Doing an MBA now and taking a course in corporate financial accounting has sparked an interest in finance for me. I stumbled on a new find, so I decided why not get into deeper waters? Recently, I read an article by a female financial expert in which she shared some advice on personal finance. The objective of the article is to help readers create a personal financial framework. Personal finance framework is the process of planning and managing financial activities. There are five pillars of personal finance that will help make, manage and multiply money. These are:
- Income – Make
- Spending – Manage
- Savings – Manage
- Investment – Multiply
- Security – Manage
Income is the source of cash that an individual receives especially on a regular basis. It is our greatest wealth-building tool. A tool that typically requires active participation in the form of a full-time job or running a business. The question we need to ask our self is ”how many sources does one have and how can these sources be multiplied?

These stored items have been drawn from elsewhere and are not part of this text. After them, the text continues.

(** * JSON::Dataset: the dataset value object and its [read] operation

    A shallow embedding of [JSON::Dataset] (constructor, accessors and
    [read]) together with the part of Qt's JSON value API that [read]
    goes through: [QJsonObject::isEmpty], [contains] and [value],
    [QJsonValue::toBool], [toDouble], [toString] and [toInt], and
    [QString::isEmpty].

    A member function that mutates the object is a function from the
    object before the call to the returned value and the object after
    the call; a [const] member function is a function of the object. *)

From Stdlib Require Import ZArith Bool.
From Stdlib Require Import Floats.SpecFloat.
From stdpp Require Import gmap strings.

Local Open Scope string_scope.
Local Open Scope Z_scope.

(** ** Qt value types *)

Module Qt.

(** [QString]: a sequence of characters. [isEmpty] holds exactly when
    the string has no characters; there is no trimming. *)
Abbreviation QString := string.

Definition QString_isEmpty (s : QString) : bool :=
  match s with
  | EmptyString => true
  | String _ _ => false
  end.

(** A C++ [double] is the IEEE-754 binary64 datum it denotes. *)
Abbreviation double := spec_float.

Definition prec64 : Z := 53.
Definition emax64 : Z := 1024.
(** X11. ASCII whitespace around the value of
    LIVE_VLM_WEBHOOK_TIMEOUT_SEC or LIVE_VLM_WEBHOOK_SAMPLE_EVERY, which
    the loader does not strip, changes neither the returned record nor
    the number of warnings. *)
Theorem numeric_padding_ignored environ name (raw w1 w2 : list N) :
  name ∈ [ "LIVE_VLM_WEBHOOK_TIMEOUT_SEC"; "LIVE_VLM_WEBHOOK_SAMPLE_EVERY" ] ->
  Forall (λ c, Py_ISSPACE c = true) w1 ->
  Forall (λ c, Py_ISSPACE c = true) w2 ->
  ∃ cfg ws1 ws2,
    loads (<[name := w1 ++ raw ++ w2]> environ) cfg ws1
    ∧ loads (<[name := raw]> environ) cfg ws2
    ∧ length ws1 = length ws2.
Proof.
  intros Hname Hw1 Hw2.
  exists (loaded (<[name := w1 ++ raw ++ w2]> environ)),
    (warnings (<[name := w1 ++ raw ++ w2]> environ)),
    (warnings (<[name := raw]> environ)).
  split; [apply load_webhook_config_run|].
  assert (Hsame : loaded (<[name := w1 ++ raw ++ w2]> environ)
                  = loaded (<[name := raw]> environ)
                  ∧ length (warnings (<[name := w1 ++ raw ++ w2]> environ))
                    = length (warnings (<[name := raw]> environ))).
  { repeat (apply elem_of_cons in Hname as [->|Hname]);
      [..|destruct (proj1 (elem_of_nil _) Hname)];
      apply loaded_components; unfold accepted_timeout, accepted_sample;
      unfold_components;
      first [ rewrite !lookup_insert_ne by discriminate; reflexivity
            | rewrite !lookup_insert_eq;
              rewrite ?(float_from_string_padded w1 raw w2 Hw1 Hw2),
                ?(int_from_string_padded w1 raw w2 Hw1 Hw2); reflexivity ]. }
  destruct Hsame as [-> Hlen]. split; [apply load_webhook_config_run|exact Hlen].
Qed.

(** X12. A url of whitespace only counts as missing, like an unset one:
    with a true flag the loader returns a disabled record with the empty
    url and logs the warning. *)
Theorem blank_url_counts_as_missing environ (flag w : list N) :
  str.lower (str.strip flag) ∈ truthy ->
  Forall (λ c, str.isspace c = true) w ->
  (∃ cfg ws,
     loads (<["LIVE_VLM_WEBHOOK_ENABLED" := flag]>
              (<["LIVE_VLM_WEBHOOK_URL" := w]> environ)) cfg ws
     ∧ enabled cfg = false ∧ url cfg = [] ∧ url_warning ∈ ws)
  ∧ (∃ cfg ws,
       loads (<["LIVE_VLM_WEBHOOK_ENABLED" := flag]>
                (delete "LIVE_VLM_WEBHOOK_URL" environ)) cfg ws
       ∧ enabled cfg = false ∧ url cfg = [] ∧ url_warning ∈ ws).
Proof.
  intros Hflag Hw. split.
  - match goal with |- ∃ _ _, loads ?e _ _ ∧ _ => by_run e end.
    rewrite url_warning_logged.
    unfold loaded, enabled_without_url; cbn [enabled url]. unfold_components.
    rewrite lookup_insert_eq, lookup_insert_ne, lookup_insert_eq by discriminate.
    fold truthy. rewrite (bool_decide_true _ Hflag), (strip_whitespace w Hw).
    repeat split; reflexivity.
  - match goal with |- ∃ _ _, loads ?e _ _ ∧ _ => by_run e end.
    rewrite url_warning_logged.
    unfold loaded, enabled_without_url; cbn [enabled url]. unfold_components.
    rewrite lookup_insert_eq, lookup_insert_ne, lookup_delete_eq by discriminate.
    fold truthy. rewrite (bool_decide_true _ Hflag).
    repeat split; reflexivity.
Qed.
End NumberExtras.
Lemma commit_bullets_encoded l :
  cmap Service.commit_bullet (map commit_value l)
  = Normal (map (fun c => bullet (message_shown "No message" c)) l).
Proof.
  induction l as [| c l IH]; [reflexivity |].
  cbn [map cmap]. rewrite commit_bullet_encoded, IH. reflexivity.
Qed.

(** [join] puts its separator between the elements, as [lines] does. *)
Lemma Array_join_lines (l : list string) : Array_join LF l = lines l.
Proof.
  induction l as [| a l IH]; [reflexivity |].
  destruct l as [| b l]; [reflexivity |].
  change (lines (a :: b :: l)) with (a ++ LF ++ lines (b :: l)).
  rewrite <- IH. reflexivity.
Qed.

Lemma is_empty_lines_bullets (l : list string) :
  is_empty (lines (map bullet l)) = match l with [] => true | _ => false end.
Proof. destruct l as [| a [| b l]]; reflexivity. Qed.

Lemma commitMessages_of_encoded l :
  Service.commitMessages_of (map commit_value l) = Normal (messages_text l).
Proof.
  unfold Service.commitMessages_of, messages_text.
  rewrite firstn_map, commit_bullets_encoded. cbn [cbind].
  rewrite <- (map_map (message_shown "No message") bullet).
  rewrite Array_join_lines, is_empty_lines_bullets.
  unfold bullets_or_none.
  destruct (map (message_shown "No message") (firstn 2 l)); reflexivity.
Qed.

(** ** The three file arrays (lines 49-56) *)
Lemma push_spread_optional {engine : Engine} target (field : option (list string)) :
  let files := match field with Some l => l | None => [] end in
  Service.push_spread target (optional strings_value field)
  = if (List.length files <=? argument_limit)%nat
    then Normal (target ++ map VString files)%list
    else Throw RangeError.
Proof.
  destruct field as [l |]; cbv zeta.
  - unfold Service.push_spread.
    cbn [optional strings_value ToBoolean iterate cbind].
    now rewrite length_map.
  - cbn. now rewrite app_nil_r.
Qed.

We can earn income through active effort by salaries, profit from running a business and by monetizing our knowledge. This is called active income. The other form of income is Passive Income. This is the result of using your active income. These may be investments you have made where you earn money or work you have done in the past that continues to pay dividends even in the present. Passive income describes the idea of “making money work for you.” This includes rental income, dividend income, returns from aggrotech businesses, royalties from books, intellectual property etc.
Spending refers to cash spent on goods and services for personal use and enjoyment in an economy. Expenses reduce available cash for savings and investment. It requires a lot of discipline. This is the only area of control to a large extent and lack of control can spell doom. It is important to categorize our expenses into maintenance, productive, adjoining and flamboyant. Good spending habits are critical for good personal finance management. How much we spend matters. Our income should grow at a high speed and our expenses should grow at a slow speed. In spending, respect and value money.
Saving is cash out aside for future investing or spending. If there is a surplus between what a person earns as income and what they spend, the
difference can be directed towards savings or investments. It is highly impacted by spending
habits. To do this, it is advisable to have a budget. To save, keep track of your monthly expenses and put a budget in place. This will help you control spending habits and save money whilst at it. Think about an exact amount of money that you want to have saved up by the end of the year. Divide it by 12, and save that amount every single month.
Investing is the act of allocating resources, usually money, with the expectation of generating an income or profit. Investing carries risk, and not all assets actually end up producing a positive rate of return. This is where we see the relationship between risk and return. There is a need to learn about the types of investment based on your age, risk appetite and goals. Then decide what works. Have short term, medium term and long term goals. Start now. No amount is too small. Examples include Stocks, Fixed Deposits, Bonds, Mutual Funds, Real Estate, Agric Business, Commodities, etc. Investing is the most complicated aspect of personal finance. It is one
of the areas where people get the most professional advice.
Security is protection against unplanned, unfavourable events like death and accidents. There are a wide range of products that can be used to guard against an unforeseen and adverse event. Common protection products include: Pension Fund, Life insurance and Health Insurance. We need to be deliberate in setting your life objectives, monetary and lifestyle and create a plan for accomplishing those objectives.
In summary of what I learnt in that article, building wealth requires effort and patience. If done right, It can benefit an individual and his or her family. It can generate an impact on the economy, jobs, and lives of other people. These pillars are guides on how to responsibly build wealth.